In The Adventures of the Copper Beeches, Sherlock Holmes bemoans to John Watson: “Data! Data! Data!” he cries impatiently. “I can’t make bricks without clay.” If you have read the Sherlock Holmes canon or watched some of the film or television interpretations of Sherlock Holmes, and therefore have an inkling of the tremendous deductive powers of the great detective, you may wonder what sort of buildings, let alone bricks, he could build in the present day where data is all-engulfing.
When it comes to data, perhaps the most overused phrase, albeit with some truth in its foundation, is, “Data is the new oil.” Where oil and fossil fuels powered economic growth over the past 150 years or so, data is supposed to do the same for economic growth in our coming future. With modern-day data analysis tools such as neural networks-based deep learning, we do have the “combustion engine” required to use this “oil”.
Indeed, much of what we think of “data” these days is in the digital space. Google, for instance, uses your Search, YouTube, Maps and Play activities, among others, to personalise advertisements for you. Netflix, Spotify and Amazon use sophisticated artificial intelligence methods to personalise television shows, music and books respectively for their users. Indeed, the recent uproar in Malaysia over the ownership of the MySejahtera platform was, ultimately, a question of data.
Digital data does not just stop there, of course. There are overwhelmingly large sources of data from things like satellites, mobile usage, smart machines and much more. In fact, I was informed that even some of the largest data collectors in the world have mountains and mountains of untapped and unexplored data for the simple reason that they just do not have the resources to get to it yet. And it is undeniable that all the digital data that we produce on a daily basis will continue to remain pervasive in our lives moving forward.
That being said, while all of this digital data certainly opens all kinds of avenues for exploration, the methods or “combustion engine” that uses this data can also be used for other kinds of data.

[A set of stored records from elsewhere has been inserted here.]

(** A formatted integer is made of digits, after a minus sign if any. *)
Lemma FormatInt_decimal z : string_forall is_decimal (FormatInt z) = true.
Proof.
  unfold FormatInt, NilZero.string_of_int, NilZero.string_of_uint.
  destruct (Z.to_int z) as [d|d]; destruct d;
    first [reflexivity | apply string_of_uint_decimal
           | cbn [string_forall]; apply andb_true_iff; split;
             [reflexivity | apply string_of_uint_decimal]].
Qed.

(** [Microseconds] drops what is left of a microsecond. *)
Lemma Microseconds_truncates d :
  0 <= d -> 1000 * Microseconds d <= d < 1000 * Microseconds d + 1000.
Proof.
  intros Hd. unfold Microseconds.
  pose proof (Z.quot_rem' d 1000) as E.
  pose proof (Z.rem_bound_pos d 1000 Hd ltac:(lia)) as B.
  lia.
Qed.

(** What [Check] has let through is within the bounds. *)
Lemma Check_None_bounds c :
  Check c = None ->
  Millisecond * 500 <= WindowDuration c <= Second * 10 /\
  Millisecond * 50 <= StallWindowDuration c <= Second.
Proof.
  unfold Check, Second, Millisecond, Microsecond, Nanosecond.
  rewrite !Z.gtb_ltb.
  repeat match goal with
         | |- context [?a <? ?b] => destruct (Z.ltb_spec a b)
         end; try discriminate. lia.
Qed.

(* ===================================================================== *)
(** * The steps of [Monitor]                                              *)
(* ===================================================================== *)

Section MonitorSteps.

Variable w : World.
Variable c : Config.
Variable cb : MonitorCallback.

(** One round. *)
Lemma Monitor_body_steps fd fuel h :
  run fuel w h (WithStop.Monitor_body fd cb) =
  match fuel with
  | O => Outcome h O None
  | S fuel1 =>
    let p := w _ h (Poll (pollfds fd) (-1)) in
    let h1 := (h ++ [EvPoll (pollfds fd) (-1) p])%list in
    match snd p with
    | Some e => Outcome h1 fuel1 (Some (inr (Return e)))
    | None =>
      match fuel1 with
      | O => Outcome h1 O None
      | S fuel2 =>
        let r := w _ h1 (Invoke cb) in
        let h2 := (h1 ++ [EvInvoke cb r])%list in
        match r with
        | Some e =>
          Outcome h2 fuel2
            (Some (if error_eqb e ErrStopMonitoring then inr Break
                   else inr (Return e)))
        | None => Outcome h2 fuel2 (Some (inl tt))
        end
      end
    end
  end.
Proof.
  unfold WithStop.Monitor_body. rewrite run_bind.
  destruct fuel as [|fuel1]; [reflexivity|].
  rewrite run_trigger. fold (pollfds fd). cbn zeta.
  destruct (w _ h (Poll (pollfds fd) (-1))) as [n [e|]]; cbn [snd observed].
  - apply run_Ret.
  - rewrite run_bind. destruct fuel1 as [|fuel2]; [reflexivity|].
    rewrite run_trigger. cbn [observed].
    destruct (w _ _ (Invoke cb)) as [e|].
    + destruct (error_eqb e ErrStopMonitoring); apply run_Ret.
    + apply run_Ret.
Qed.

(** The loop: what a run of it, of any length, leaves behind. *)
Lemma loop_run fd fuel h :
  let o := run fuel w h (for_ever (WithStop.Monitor_body fd cb)) in
  exists tr, history o = (h ++ tr)%list /\ loop_trace fd cb tr (returned o).
Proof.
  revert h. induction fuel as [fuel IH] using lt_wf_ind. intros h. cbn zeta.
  rewrite run_for_ever, Monitor_body_steps.
  destruct fuel as [|fuel1].
  { exists []. rewrite app_nil_r. split; [reflexivity | constructor]. }
  cbn zeta. destruct (w _ h (Poll (pollfds fd) (-1))) as [n [e|]]; cbn [snd].
  { eexists. split; [reflexivity | constructor]. }
  destruct fuel1 as [|fuel2].
  { eexists. split; [reflexivity | constructor]. }
  destruct (w _ _ (Invoke cb)) as [e|].
  - destruct (error_eqb e ErrStopMonitoring) eqn:E.
    + apply error_eqb_eq in E. subst e.
      eexists. split; [cbn; rewrite <- app_assoc; reflexivity | constructor].
    + apply error_eqb_neq in E.
      eexists. split; [cbn; rewrite <- app_assoc; reflexivity | now constructor].
  - destruct fuel2 as [|fuel3].
    + eexists. split; [cbn; rewrite <- app_assoc; reflexivity |].
      cbn. apply lt_round, lt_waiting.
    + destruct (IH fuel3 ltac:(lia)
                  ((h ++ [EvPoll (pollfds fd) (-1) (n, None)]) ++ [EvInvoke cb None])%list)
        as [tr [Eh Ht]].
      eexists. split; [rewrite Eh, <- !app_assoc; reflexivity |].
      cbn. apply lt_round, Ht.
Qed.
Lemma allLetters_slice (s : string) (from to : nat) :
  (forall i, from <= i < to ->
     i < String.length s /\ isLetter (byteAt s i) = true) ->
  allLetters (slice s from to) = true.
Proof.
  intros H. apply allLetters_get. intros i c Hi. unfold slice in Hi.
  destruct (Nat.lt_ge_cases i (to - from)) as [Hlt|Hge].
  - rewrite String.substring_correct1 in Hi by assumption.
    destruct (H (i + from)) as [_ Hd]; [lia|].
    unfold byteAt in Hd. now rewrite Hi in Hd.
  - rewrite String.substring_correct2 in Hi by assumption. discriminate.
Qed.

Lemma get_in_range (s : string) :
  forall i, i < String.length s -> String.get i s <> None.
Proof.
  induction s as [|c s IH]; intros i Hi; cbn in Hi; [lia|].
  destruct i as [|i]; cbn; [discriminate|]. apply IH. lia.
Qed.

(** A slice that starts inside the string and is not empty by its bounds is
    not the empty string. *)
Lemma slice_nonempty (s : string) (from to : nat) :
  from < to -> from < String.length s -> slice s from to <> "".
Proof.
  intros Hlt Hin Hs.
  pose proof (String.substring_correct1 s from (to - from) 0 ltac:(lia)) as H.
  unfold slice in Hs. rewrite Hs in H. cbn in H.
  symmetry in H. now apply get_in_range in H.
Qed.

Lemma LookupIdentifier_not_IDENTIFIER_fixed (t : TokenType) (s : string) :
  In (t, s) fixedTokens -> t <> IDENTIFIER /\ t <> INT.
Proof.
  unfold fixedTokens. cbn [In]. intros H.
  repeat (destruct H as [H|H]; [injection H as <- <-; split; discriminate|]).
  contradiction.
Qed.

(** X3.  Maximal munch.  For a lexer that [New] and [NextToken] produce: an
    INT token's literal is a run of digits that is not empty, and the byte
    the lexer then stands on is not a digit; an IDENTIFIER token's literal is
    a run of letters and underscores that is not empty and is no keyword, and
    the byte the lexer then stands on is no letter. *)
Theorem NextToken_runs (l : Lexer) :
  cursor_ok l ->
  (Type_ (fst (NextToken l)) = INT ->
     Literal (fst (NextToken l)) <> "" /\
     allDigits (Literal (fst (NextToken l))) = true /\
     isDigit (char (snd (NextToken l))) = false) /\
  (Type_ (fst (NextToken l)) = IDENTIFIER ->
     Literal (fst (NextToken l)) <> "" /\
     allLetters (Literal (fst (NextToken l))) = true /\
     lookup (Literal (fst (NextToken l))) keywords = None /\
     isLetter (char (snd (NextToken l))) = false).
Proof.
  intros Hok.
  assert (Hs : cursor_ok (skipWhitespace l)) by now apply cursor_ok_readLoop.
  unfold NextToken, readIdentifier, readNumber, newToken.
  set (lx := skipWhitespace l) in *.
  repeat match goal with
         | |- context [if Ascii.eqb ?a ?b then _ else _] =>
             destruct (Ascii.eqb a b)
         end;
    try (cbn [fst snd Type_ Literal]; split; discriminate).
  destruct (isLetter (char lx)) eqn:Hl; [|destruct (isDigit (char lx)) eqn:Hd].
  - cbn [fst snd Type_ Literal].
    pose proof (readLoop_enters isLetter isLetter_NUL lx Hs Hl) as Hent.
    pose proof (readWhile_run isLetter isLetter_NUL
                  (S (String.length (input lx))) lx Hs) as [_ Hrun].
    fold (readLoop isLetter lx) in Hrun.
    assert (Hin : input (readLoop isLetter lx) = input lx) by apply input_readWhile.
    rewrite Hin. split.
    + intros H. now apply LookupIdentifier_not_INT in H.
    + intros Hid. split; [|split; [|split]].
      * apply slice_nonempty; [lia|]. apply (Hrun (position lx)). lia.
      * now apply allLetters_slice.
      * destruct (LookupIdentifier_cases
                    (slice (input lx) (position lx)
                       (position (readLoop isLetter lx)))) as [H|[_ H]];
          [|exact H].
        apply LookupIdentifier_not_IDENTIFIER_fixed in H. tauto.
      * apply (readLoop_exits isLetter isLetter_NUL).
  - cbn [fst snd Type_ Literal].
    pose proof (readLoop_enters isDigit isDigit_NUL lx Hs Hd) as Hent.
    pose proof (readWhile_run isDigit isDigit_NUL
                  (S (String.length (input lx))) lx Hs) as [_ Hrun].
    fold (readLoop isDigit lx) in Hrun.
    assert (Hin : input (readLoop isDigit lx) = input lx) by apply input_readWhile.
    rewrite Hin. split; [|discriminate].
    intros _. split; [|split].
    + apply slice_nonempty; [lia|]. apply (Hrun (position lx)). lia.
    + now apply allDigits_slice.
    + apply (readLoop_exits isDigit isDigit_NUL).
  - cbn [fst snd Type_ Literal]. split; discriminate.
Qed.
(** * geextract.sar.sentinel_one: a shallow embedding

    The module has two entry points: [get_date], which reads acquisition
    dates out of a Sentinel-1 GRD product identifier with a regular
    expression, and [ts_extract], which validates its parameters, builds a
    query for the Earth Engine platform, executes it and reshapes the
    response.

    A Python [str] is a Rocq [string]; a character stands for the code point
    of the same number (code points below 256). *)

From Stdlib Require Import ZArith NArith List Ascii String Bool Lia.
From stdpp Require Import base option list gmap strings pretty.

Open Scope string_scope.
Open Scope list_scope.

(** ** Exceptions and results *)

Inductive exn : Type :=
| ValueError (msg : string)
| IndexError (msg : string)
| KeyError (key : string)
| TypeError (msg : string)
| EEException (msg : string)          (* ee.EEException *)
| OtherException (cls msg : string).  (* any other exception class *)

Inductive result (A : Type) : Type :=
| Ok (a : A)
| Raise (e : exn).
Arguments Ok {A} a.
Arguments Raise {A} e.

Definition is_Some_b {A : Type} (o : option A) : bool :=
  match o with Some _ => true | None => false end.

Definition bindR {A B : Type} (r : result A) (k : A -> result B) : result B :=
  match r with
  | Ok a => k a
  | Raise e => Raise e
  end.

Declare Scope result_scope.
Delimit Scope result_scope with result.
Notation "x <-- c ;; k" := (bindR c (fun x => k))
  (at level 100, c at next level, right associativity) : result_scope.
(** C3. The rebuttal request is made exactly when the level after the
    score logic is CRITICAL.  Its context is the summary if that is not
    empty, else the caption if that is not empty, else
    "The uploaded media content."; what the generator returns is stored in
    [rebuttal].  At any other level no request is made and [rebuttal]
    stays unset. *)
Theorem rebuttal_iff_critical
  (w : World) (a : Schema.t) (d : option Q) (caption : string)
  (tr : list Event) :
  exists out tr',
    fuse w (as_AnalysisResult a) d caption tr = (Return out, tr')
    /\ (riskLevel out = CRITICAL ->
        let context := Spec.context_by_priority (Schema.summary a) caption in
        exists text more,
          generateRebuttal w context tr = (Return text, tr')
          /\ tr' = (tr ++ GenerateContent (Prompt (rebuttal_prompt context))
                       :: more)%list
          /\ Forall (fun e => is_outbound e = false) more
          /\ rebuttal out = Some text)
    /\ (riskLevel out <> CRITICAL -> tr' = tr /\ rebuttal out = None).
Proof.
  by_level (as_AnalysisResult a) d E.
  - rewrite contextForRebuttal_priority.
    destruct (generateRebuttal_returns w
                (Spec.context_by_priority (Schema.summary a) caption) tr)
      as (text & more & R & Hmore & _).
    rewrite R. eexists _, _. split; [reflexivity |]. split.
    + intros _. cbv zeta. exists text, more. rewrite R. repeat split.
      exact Hmore.
    + simpl. intros H. contradiction.
  - eexists _, _. split; [reflexivity |]. split.
    + intros H. contradiction.
    + intros _. split; [reflexivity |].
      destruct (fuse_scores_copies (as_AnalysisResult a) d)
        as (_ & _ & _ & _ & _ & ->).
      reflexivity.
Qed.
(** * go-forms: form-field coercion and validation

    A shallow embedding of [form.go] and [validation.go] of
    github.com/episub/go-forms, and the properties of its specification.

    Conventions of the embedding.
    - A Go [string] is a sequence of bytes: Rocq's [string].
    - A Go [interface{}] value is a [value]: its dynamic type together with
      its data.  Dynamic types other than [bool], [string] and [uuid.UUID]
      are kept as [VOther], which carries what the verbs [%T] and [%v] of
      package fmt print for the value.
    - A Go [error] is [option error]: [None] is [nil], [Some e] carries the
      text returned by [e.Error()].
    - A Go [map] is a [gmap]; a [range] loop over a map visits its entries
      in an unspecified order, so the loop of [ApplyDefinition] is a function
      of the list of entries in the order visited.
    - A [Validator] is a function value; as the data model has it, it is
      stateless and free of side effects, hence a function of Rocq.
    - The functions of the Go libraries the code calls (package strings,
      package fmt, package uuid) are the fields of the class [GoLib]. *)

From Stdlib Require Import String Ascii List Bool Arith Lia.
From stdpp Require Import base option list strings gmap fin_maps.
From Stdlib Require Import ZArith DecimalString.

Local Open Scope string_scope.

(** ** Values, errors *)

(** [type UUID [16]byte] of package uuid. *)
Record UUID := mkUUID { uuid_bytes : string }.

Inductive value :=
| VNil
| VBool (b : bool)
| VString (s : string)
| VUUID (u : UUID)
| VOther (type_name : string) (formatted : string).

(** An error value, identified with its message. *)
Record error := New { Error : string }.

(** ** The library functions used by the package *)

Class GoLib := {
  (** [strings.TrimSpace] *)
  TrimSpace : string -> string;
  (** what package fmt prints for a format string that contains a ['%'],
      when no operand is given *)
  fmt_verbs : string -> string;
  (** [uuid.FromString] *)
  FromString : string -> UUID * option error;
  (** [uuid.UUID.String] *)
  UUID_String : UUID -> string
}.

Fixpoint percent_free (s : string) : bool :=
  match s with
  | EmptyString => true
  | String c rest => negb (Ascii.eqb c "%") && percent_free rest
  end.

Section Package.
Context `{GoLib}.

(** [fmt.Sprintf(format)], no operands: a format without ['%'] is printed
    as it is. *)
Definition Sprintf0 (format : string) : string :=
  if percent_free format then format else fmt_verbs format.

(** [fmt.Errorf(format)], no operands. *)
Definition Errorf0 (format : string) : error := New (Sprintf0 format).

(** What the verb [%T] prints. *)
Definition TypeOf (v : value) : string :=
  match v with
  | VNil => "<nil>"
  | VBool _ => "bool"
  | VString _ => "string"
  | VUUID _ => "uuid.UUID"
  | VOther type_name _ => type_name
  end.

(** What the verb [%v] prints. *)
Definition Sprint_v (v : value) : string :=
  match v with
  | VNil => "<nil>"
  | VBool true => "true"
  | VBool false => "false"
  | VString s => s
  | VUUID u => UUID_String u
  | VOther _ formatted => formatted
  end.

(** ** form.go *)

Definition TypeName := string.
Definition TypeBool : TypeName := "bool".
Definition TypeString : TypeName := "string".
Definition TypeUUID : TypeName := "uuid".

Definition MissingErrorOption := string.
Definition MissingErrorNone : MissingErrorOption := "".
Definition MissingErrorWarn : MissingErrorOption := "warn".
Definition MissingErrorFail : MissingErrorOption := "fail".

Definition Validator := value -> option error.

Record FieldDefinition := {
  Name : string;
  Group : string;
  FieldType : TypeName;
  Validations : list Validator;
  DisableTrim : bool
}.

Record Definition_ := { Fields : gmap string FieldDefinition }.

Record ApplyOptions := { ErrorOnPermission : MissingErrorOption }.

Fixpoint inList (list : list string) (str : string) : bool :=
  match list with
  | [] => false
  | v :: rest => if String.eqb v str then true else inList rest str
  end.

Definition ensureBool (s : value) (trimSpace : bool) : value * option error :=
  match s with
  | VBool _ => (s, None)
  | VString str =>
      let str := if trimSpace then TrimSpace str else str in
      if String.eqb str "true" || String.eqb str "on" then (VBool true, None)
      else if String.eqb str "false" || String.eqb str "off" then (VBool false, None)
      else (VNil, Some (Errorf0 "field must be true or false"))
  | v => (VNil, Some (New ("Cannot convert type " +:+ TypeOf v +:+ " to bool")))
  end.

Definition ensureString (s : value) (trimSpace : bool) : value * option error :=
  match s with
  | VString _ =>
      if trimSpace then (VString (TrimSpace (Sprint_v s)), None)
      else (VString (Sprint_v s), None)
  | v => (VNil, Some (New ("Cannot convert type " +:+ TypeOf v +:+ " to string")))
  end.

Definition ensureUUID (s : value) (trimSpace : bool) : value * option error :=
  match s with
  | VUUID _ => (s, None)
  | VString str =>
      let '(u, err) := if trimSpace then FromString (TrimSpace str)
                       else FromString str in
      (VUUID u, err)
  | v => (VNil, Some (New ("Cannot convert type " +:+ TypeOf v +:+ " to uuid.UUID")))
  end.

(** The earlier revision of [ensureString]. *)
Definition ensureString_legacy (s : value) : value * option error :=
  let str := Sprint_v s in
  (VString str, None).

(** A call [validator(applied[k])] made by the loop: the key, the place of
    the validator in [Validations], and the value it is given. *)
Record Call := { call_key : string; call_index : nat; call_arg : value }.

(** The state of the loop of [ApplyDefinition]: the two maps under
    construction, the lines given to the logger, and the calls of validators
    made so far. *)
Record State := {
  applied : gmap string value;
  errors : gmap string (list error);
  warnings : list string;
  calls : list Call
}.

(** [m[k]] on a map of values: [nil] when the key is missing. *)
Definition index (m : gmap string value) (k : string) : value :=
  default VNil (m !! k).

(** [errors[k] = append(errors[k], err)] *)
Definition append_error (errors : gmap string (list error)) (k : string)
    (err : error) : gmap string (list error) :=
  <[k := (default [] (errors !! k) ++ [err])%list]> errors.

(** [for _, validator := range fieldDef.Validations { ... }], from the
    validator at place [i] on. *)
Fixpoint check_validations (validations : list Validator) (i : nat)
    (k : string) (applied : gmap string value)
    (errors : gmap string (list error)) (calls : list Call)
    : gmap string (list error) * list Call :=
  match validations with
  | [] => (errors, calls)
  | validator :: rest =>
      let arg := index applied k in
      let calls :=
        (calls ++ [{| call_key := k; call_index := i; call_arg := arg |}])%list in
      match validator arg with
      | Some err =>
          check_validations rest (S i) k applied (append_error errors k err) calls
      | None => check_validations rest (S i) k applied errors calls
      end
  end.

The reason why we can digitise data so much today is because we have high-speed internet. As a thought experiment, imagine if we had high-speed internet in the 1800s. How much more data would we produce then? Perhaps not as much as we do today — because of the sheer differences in population sizes — but certainly far more than the data that exists today for those times.
But how was data recorded then? Well, since the advent of writing way back when, we have had all kinds of archives and records that just have not been digitised. Digitising them would open a new treasure trove of data that we might use in understanding our ancestors and our histories, and how the lessons of the past might be relevant today. In fact, in some of the most cutting-edge research today in economics, there are some wonderful papers that show just how creative we can be in using data from the past.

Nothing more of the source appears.